Riboflavin deficiency almost always occurs in connection with other vitamin deficiencies. The most common causes are alcoholism, interactions with a variety of medications, dietary inadequacy, and the other causes of protein-calorie undernutrition. Symptoms include anemia, corneal vascularization, weakness, seborrheic dermatitis, glossitis, angular stomatitis, and cheilosis. A riboflavin deficiency diagnosis can be confirmed by measurement of the riboflavin-dependent enzyme erythrocyte glutathione reductase. Readers should note that activity coefficients greater than 1.2-1.3 are suggestive of riboflavin deficiency. Patients can be treated by consuming the vitamin itself (5-515 mg/day) or foods such as fish or dairy products. While riboflavin can be provided parenterally, practitioners should note that the vitamin does not dissolve well in aqueous solutions.

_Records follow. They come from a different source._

(** * News recommendation trainer and BATM model: a shallow embedding

    The development follows the two source files

    - [modules/trainer/mind_rs_trainer.py] (class [MindRSTrainer]):
      the training epoch loop, the impression evaluation loop and the
      weight-dump writer;
    - [news_recommendation/models/nrs/batm.py] (class [BATMRSModel]):
      topic extraction and the user encoder.

    Python values are modelled by their mathematical counterparts: ints by
    [Z], the float [valid_interval] by a binary64 [float], dictionaries by
    [gmap], exceptions by an error monad.  Collaborators that live outside
    the two files (the network layers, the metric functions, the data
    loaders, [gather_dict], [get_news_embeds]) are section variables. *)

From Stdlib Require Import ZArith Reals Lra PrimFloat FloatOps SpecFloat Uint63.
From stdpp Require Import gmap strings list fin_maps.

(** * Python prelude *)

Module Py.

(** The built-in exception classes the two files can meet. *)
Inductive exc_class :=
| BaseException | Exception
| LookupError | KeyError | IndexError
| RuntimeError | NotImplementedError | RecursionError
| ArithmeticError | ZeroDivisionError | OverflowError
| ValueError.

#[global] Instance exc_class_eq_dec : EqDecision exc_class.
Proof. solve_decision. Defined.

(** Direct base class, as in the built-in hierarchy. *)
Definition base (c : exc_class) : option exc_class :=
  match c with
  | BaseException => None
  | Exception => Some BaseException
  | LookupError | RuntimeError | ArithmeticError | ValueError => Some Exception
  | KeyError | IndexError => Some LookupError
  | NotImplementedError | RecursionError => Some RuntimeError
  | ZeroDivisionError | OverflowError => Some ArithmeticError
  end.

(** The hierarchy is four levels deep, so four steps reach the root. *)
Fixpoint ancestors (fuel : nat) (c : exc_class) : list exc_class :=
  match fuel with
  | O => [c]
  | S n => c :: match base c with Some p => ancestors n p | None => [] end
  end.

Definition issubclass (c d : exc_class) : bool :=
  bool_decide (d ∈ ancestors 4 c).

(** A class object has neither [__bool__] nor [__len__]: it is truthy. *)
Definition class_truthy (c : exc_class) : bool := true.

(** [x or y] on class objects: [x] when [x] is truthy, else [y]. *)
Definition py_or (x y : exc_class) : exc_class :=
  if class_truthy x then x else y.

(** Outcome of a computation that may raise. *)
Inductive result (A : Type) :=
| Ok (a : A)
| Raise (c : exc_class).
Arguments Ok {A} a.
Arguments Raise {A} c.

#[global] Instance result_ret : MRet result := @Ok.
#[global] Instance result_bind : MBind result :=
  λ A B f m, match m with Ok a => f a | Raise c => Raise c end.

(** [try: body except handled: handler] with one [except] clause. *)
Definition try_except {A} (body : result A) (handled : exc_class)
    (handler : result A) : result A :=
  match body with
  | Ok a => Ok a
  | Raise c => if issubclass c handled then handler else Raise c
  end.

(** [try: body except (h1, h2): handler], a tuple of classes. *)
Definition try_except_any {A} (body : result A) (handled : list exc_class)
    (handler : result A) : result A :=
  match body with
  | Ok a => Ok a
  | Raise c => if existsb (issubclass c) handled then handler else Raise c
  end.

(** [l[i]] for [i] produced by [range]: IndexError out of range. *)
Definition getitem {A} (l : list A) (i : nat) : result A :=
  match l !! i with Some x => Ok x | None => Raise IndexError end.

(** [d[k]] on a plain dict: KeyError when absent. *)
Definition dict_getitem {A} (d : gmap string A) (k : string) : result A :=
  match d !! k with Some x => Ok x | None => Raise KeyError end.

(** [l[:n]]: a negative stop counts from the end, a stop past the end
    is clipped. *)
Definition slice_to {A} (n : Z) (l : list A) : list A :=
  if (0 <=? n)%Z then take (Z.to_nat n) l
  else take (Z.to_nat (Z.of_nat (length l) + n)) l.

(** [sub in s] on strings. *)
Definition contains (sub s : string) : bool :=
  match String.index 0 sub s with Some _ => true | None => false end.

(** [math.ceil] of a binary64 float: ValueError on NaN, OverflowError on
    an infinity. *)
Definition math_ceil (x : float) : result Z :=
  match Prim2SF x with
  | S754_zero _ => Ok 0%Z
  | S754_finite s m e =>
      let v := if s then Z.neg m else Z.pos m in
      Ok (if (0 <=? e)%Z then v * 2 ^ e else - ((- v) / 2 ^ (- e)))%Z
  | S754_infinity _ => Raise OverflowError
  | S754_nan => Raise ValueError
  end.

(** Conversion of the int operand of [int * float], rounding to nearest;
    exact below [2^53], and meant for magnitudes below [2^63], which every
    [len(...)] is. *)
Definition int_to_float (z : Z) : float :=
  if (0 <=? z)%Z then of_uint63 (Uint63.of_Z z)
  else PrimFloat.opp (of_uint63 (Uint63.of_Z (- z))).

(** [a % b] on ints: the sign follows the divisor, as [Z.modulo]. *)
Definition int_mod (a b : Z) : result Z :=
  if (b =? 0)%Z then Raise ZeroDivisionError else Ok (a mod b)%Z.

End Py.
Import Py.

(** * The trainer: [MindRSTrainer] *)

Module Trainer.

(** The options read through [config.get(key, default)]; [None] is an
    absent key. *)
Record Configuration := {
  cfg_valid_interval : option float;
  cfg_topic_variant : option string;
  cfg_valid_method : option string;
  cfg_return_weight : option bool;
  cfg_entropy_constraint : option bool;
  cfg_saved_weight_num : option Z;
  cfg_evaluate_topic_by_epoch : option bool;
  cfg_topic_evaluation_method : option string
}.

(** [config.get(key, dflt)]. *)
Definition get {A} (field : option A) (dflt : A) : A := default dflt field.

(** ** Cache decision of [_valid_epoch] (the [try] block) *)

(** The four conjuncts of the fast-evaluation condition, on the values the
    code reads from the configuration. *)
Definition fast_condition (config : Configuration) : Prop :=
  get (cfg_valid_method config) "fast_evaluation" = "fast_evaluation"
  ∧ get (cfg_return_weight config) false = false
  ∧ get (cfg_entropy_constraint config) false = false
  ∧ get (cfg_topic_variant config) "base" ≠ "variational_topic".

Section NewsEmbeds.
Context {embeds : Type}.

(** The condition of the [if] inside the [try]. *)
Definition fast_evaluation_requested (config : Configuration) : bool :=
  let valid_method := get (cfg_valid_method config) "fast_evaluation" in
  let topic_variant := get (cfg_topic_variant config) "base" in
  let return_weight := get (cfg_return_weight config) false in
  let entropy_constraint := get (cfg_entropy_constraint config) false in
  bool_decide (valid_method = "fast_evaluation") && negb return_weight
  && negb entropy_constraint
  && negb (bool_decide (topic_variant = "variational_topic")).

(** The [try ... except KeyError or RuntimeError] block.  The call
    [get_news_embeds(model, news_loader, ...)] is given by its outcome;
    the expression after [except] is evaluated as Python does. *)
Definition try_news_embeds (config : Configuration)
    (get_news_embeds : result embeds) : result (option embeds) :=
  try_except
    (if fast_evaluation_requested config
     then news_embeds ← get_news_embeds; Ok (Some news_embeds)
     else Ok None)
    (py_or KeyError RuntimeError)
    (Ok None).

(** The same block with the tuple form [except (KeyError, RuntimeError)],
    which is how Python catches either class. *)
Definition try_news_embeds_tuple (config : Configuration)
    (get_news_embeds : result embeds) : result (option embeds) :=
  try_except_any
    (if fast_evaluation_requested config
     then news_embeds ← get_news_embeds; Ok (Some news_embeds)
     else Ok None)
    [KeyError; RuntimeError]
    (Ok None).
End NewsEmbeds.

(** ** The impression loop of [_valid_epoch] *)

Section Impressions.
(** Array elements, metric values. *)
Context {num mval : Type}.

(** A batched tensor seen from the loop: one row per impression. *)
Abbreviation tensor := (list (list num)).

(** The entries of [batch_dict] the loop reads. *)
Record batch_dict := {
  label : tensor;
  candidate_length : list Z;
  history_length : list Z;
  impression_index : list Z;
  candidate_index : list (list Z);
  history_index : list (list Z)
}.

(** A metric function with its [__name__]. *)
Record metric := { m_name : string; m_call : list num → list num → mval }.

(** What is appended to a field of [weight_dict]. *)
Inductive saved_item :=
| ImpressionIndex (index : Z)
| Results (r : gmap string mval)
| Array (a : list num)
| Indices (l : list Z).

Variable metric_funcs : list metric.
Variable return_weight : bool.
Variable saved_weight_num : Z.
(** [model(batch_dict)]: the output dictionary. *)
Variable model : batch_dict → gmap string tensor.

(** The two arguments of [m(label[i][:can_len[i]], pred[i][:can_len[i]])]. *)
Definition metric_args (batch : batch_dict) (pred : tensor) (i : nat)
    : result (list num * list num) :=
  lab ← getitem (label batch) i;
  cl ← getitem (candidate_length batch) i;
  p ← getitem pred i;
  cl' ← getitem (candidate_length batch) i;
  Ok (slice_to cl lab, slice_to cl' p).

(** The dict comprehension [{m.__name__: m(...) for m in metric_funcs}]:
    a later metric with the same name overwrites an earlier one. *)
Fixpoint eval_metrics (ms : list metric) (batch : batch_dict)
    (pred : tensor) (i : nat) (acc : gmap string mval)
    : result (gmap string mval) :=
  match ms with
  | [] => Ok acc
  | m :: ms' =>
      args ← metric_args batch pred i;
      eval_metrics ms' batch pred i
        (<[m_name m := m_call m args.1 args.2]> acc)
  end.

(** The dictionary the comprehension yields once both arguments are fixed. *)
Definition apply_metrics (ms : list metric) (l p : list num)
    (acc : gmap string mval) : gmap string mval :=
  foldl (λ acc m, <[m_name m := m_call m l p]> acc) acc ms.

(** [weight_dict[name].append(x)] on a [defaultdict(lambda: [])]. *)
Definition dd_append (name : string) (x : saved_item)
    (weight_dict : gmap string (list saved_item))
    : gmap string (list saved_item) :=
  <[name := (weight_dict !!! name) ++ [x]]> weight_dict.

(** [for name, weight in out_dict.items()]: the outputs whose name
    contains "weight", cut to the candidate or the history length. *)
Fixpoint collect_weights (items : list (string * tensor)) (i : nat)
    (can_len_i his_len_i : Z) (weight_dict : gmap string (list saved_item))
    : result (gmap string (list saved_item)) :=
  match items with
  | [] => Ok weight_dict
  | (name, weight) :: rest =>
      if contains "weight" name then
        let length := if contains "candidate" name then can_len_i
                      else his_len_i in
        w ← getitem weight i;
        collect_weights rest i can_len_i his_len_i
          (dd_append name (Array (slice_to length w)) weight_dict)
      else collect_weights rest i can_len_i his_len_i weight_dict
  end.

Vitamin A deficiency is one of the most common vitamin deficiency syndromes and is most prevalent in developing States. The malady is a leading cause of blindness. In the United States, vitamin A deficiency is usually due to fat malabsorption syndromes or mineral oil laxative abuse and is typically exhibited by older adults and individuals living in urban areas. The earliest symptom here is night blindness, which is followed by xerosis, and the development of Bitot spots on the conjunctiva. Ulceration and necrosis of the cornea, endophthalmitis, perforation, and blindness are late manifestations. Hyperkeratinization of the skin may also occur. Dark adaptation abnormalities are strongly suggestive of vitamin A deficiency as are serum levels below the normal range of 30-65 mg/dL. The most common treatment, of course, is vitamin A (30,000 international units daily for one week orally). Advanced deficiency with corneal damage calls for 20,000 international units/kg for at least five days. The potential antioxidant effects of beta-carotene can be achieved with supplements of 25,000-50,000 international units of beta-carotene. Excess intake of beta-carotene, however, can result in a staining of the skin in a yellowish-orange color. The change should be most apparent on the patient’s palms and soles. Practitioners, on the other hand, should also note that vitamin A can be quite toxic. Chronic toxicity often occurs after ingestion of daily doses of over 50,000 international units per day for more than three months. Symptoms here include vomiting, anorexia, mouth sores, hair loss, dry skin, lethargy, headache, and painful hyperostosis. Excessive vitamin A intake can also predispose patients for a hip fracture.